I guess the changing of the calender from one year to the next has trained us over the years to reflect on the past. Sometimes we see happy reflections in the mirror of our soul and others the obvious dark images. I wonder if we're more comfortable with regrets or really get the feeling of elation to return over the good times? Do you learn from your bad experiences or change your attitude to do better. It really follows the old cliche of "Doing the same things the same way expecting a different outcome". I mean after all isn't the World programed to eventually turn our way if we're just persistent enough?
My Oncologist says that many cancer patients suffer depression very much like soldiers having "Post Traumatic Syndrome Disorder" because your life and mortality has been brought into question. My therapist says that the difficulty lies in our ability to except that we are no longer like everyone else. We are forever changed and have to accept that we are different. It's that struggle I continue to have. Somehow I feel the same as I did before and yet I also feel different. Jim, my therapist, said that his transformation was as simple as the realization that he could park in a reserved parking space at the doctors office. It was that day that his prospective changed.
Perhaps it's this life event that has clouded my reflections on the past. I can see both images in the mirror with more clarity and yet still not have quite a grip on which means more. I have heard people say "I am going to live with no regrets", how is that be possible when at any moment you can make a decision you will regret. That's to say we accept every thing that happened in our life was exactly how we wanted it to be.

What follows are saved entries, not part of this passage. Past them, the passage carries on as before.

(** [world0] is what the metaclass makes of the body of [Enumeration]
    itself, run in the empty world. *)
Example world0_from_class_body :
  (let (w, cls) :=
     Meta___new__ (mkWorld 0 ∅) "Enumeration"
       (<["name" := PyClassMethod]>
          (<["_enum_" := PyList []]>
             (<["_Enumeration__MetaEnumeration" := PyMetaEnumeration]> ∅))) in
   r <- Meta___init__ w cls "Enumeration" ;;
   Ok (store_class (fst r) (snd r)))
  = Ok world0.
Proof. vm_compute. reflexivity. Qed.

(** What [name] does on every integer, for members that leave [name] and
    [_enum_] alone: positions answer their name, an index past either end
    raises, and a negative index within reach counts from the end. *)
Lemma name_lookup w nm names w' cls :
  declare w nm names = Ok (w', cls) ->
  "name" ∉ names -> "_enum_" ∉ names ->
  (forall (i : nat) n, names !! i = Some n ->
     call_name w' cls (PyInt (Z.of_nat i)) = Ok (PyStr n)) /\
  (forall v, Z.of_nat (length names) <= v ->
     call_name w' cls (PyInt v) = Raise (IndexError "list index out of range")) /\
  (forall v, v < - Z.of_nat (length names) ->
     call_name w' cls (PyInt v) = Raise (IndexError "list index out of range")) /\
  (forall v n, - Z.of_nat (length names) <= v < 0 ->
     names !! Z.to_nat (v + Z.of_nat (length names)) = Some n ->
     call_name w' cls (PyInt v) = Ok (PyStr n)).
Proof.
  intros Hdecl Hn He.
  assert (Hget : forall v, call_name w' cls (PyInt v)
                           = list_getitem (PyStr <$> names) v).
  { intros v. by apply (call_name_getitem _ _ _ _ _ Hdecl). }
  split; [|split; [|split]].
  - intros i n Hi. rewrite Hget. by apply list_getitem_nonneg.
  - intros v Hv. rewrite Hget. apply list_getitem_beyond. by rewrite length_fmap.
  - intros v Hv. rewrite Hget. apply list_getitem_below. by rewrite length_fmap.
  - intros v n Hv Hi. rewrite Hget. by apply list_getitem_negative.
Qed.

When I reflect on just the last five years I can assure you that the good and bad was not always what I expected. In fact I'm not sure I could have avoided the bad nor planned the good things that happened. I heard a quote recently that "life is a series of events" which seems to ring true. Reflections of the past are just that, a review of past "events".
Jim and I have discussed not only my reflections on the past but my concerns with the future. How we all spend time trying to plan on things we expect to happen in the future. The reality is that you can plan all you want but when you get there things will have changed. Of course we can't be irresponsible about the future but we can't waste today worrying about it.
I am reflecting on the past excepting that I can't change it, having regrets and hoping for a better tomorrow and trying to live for today.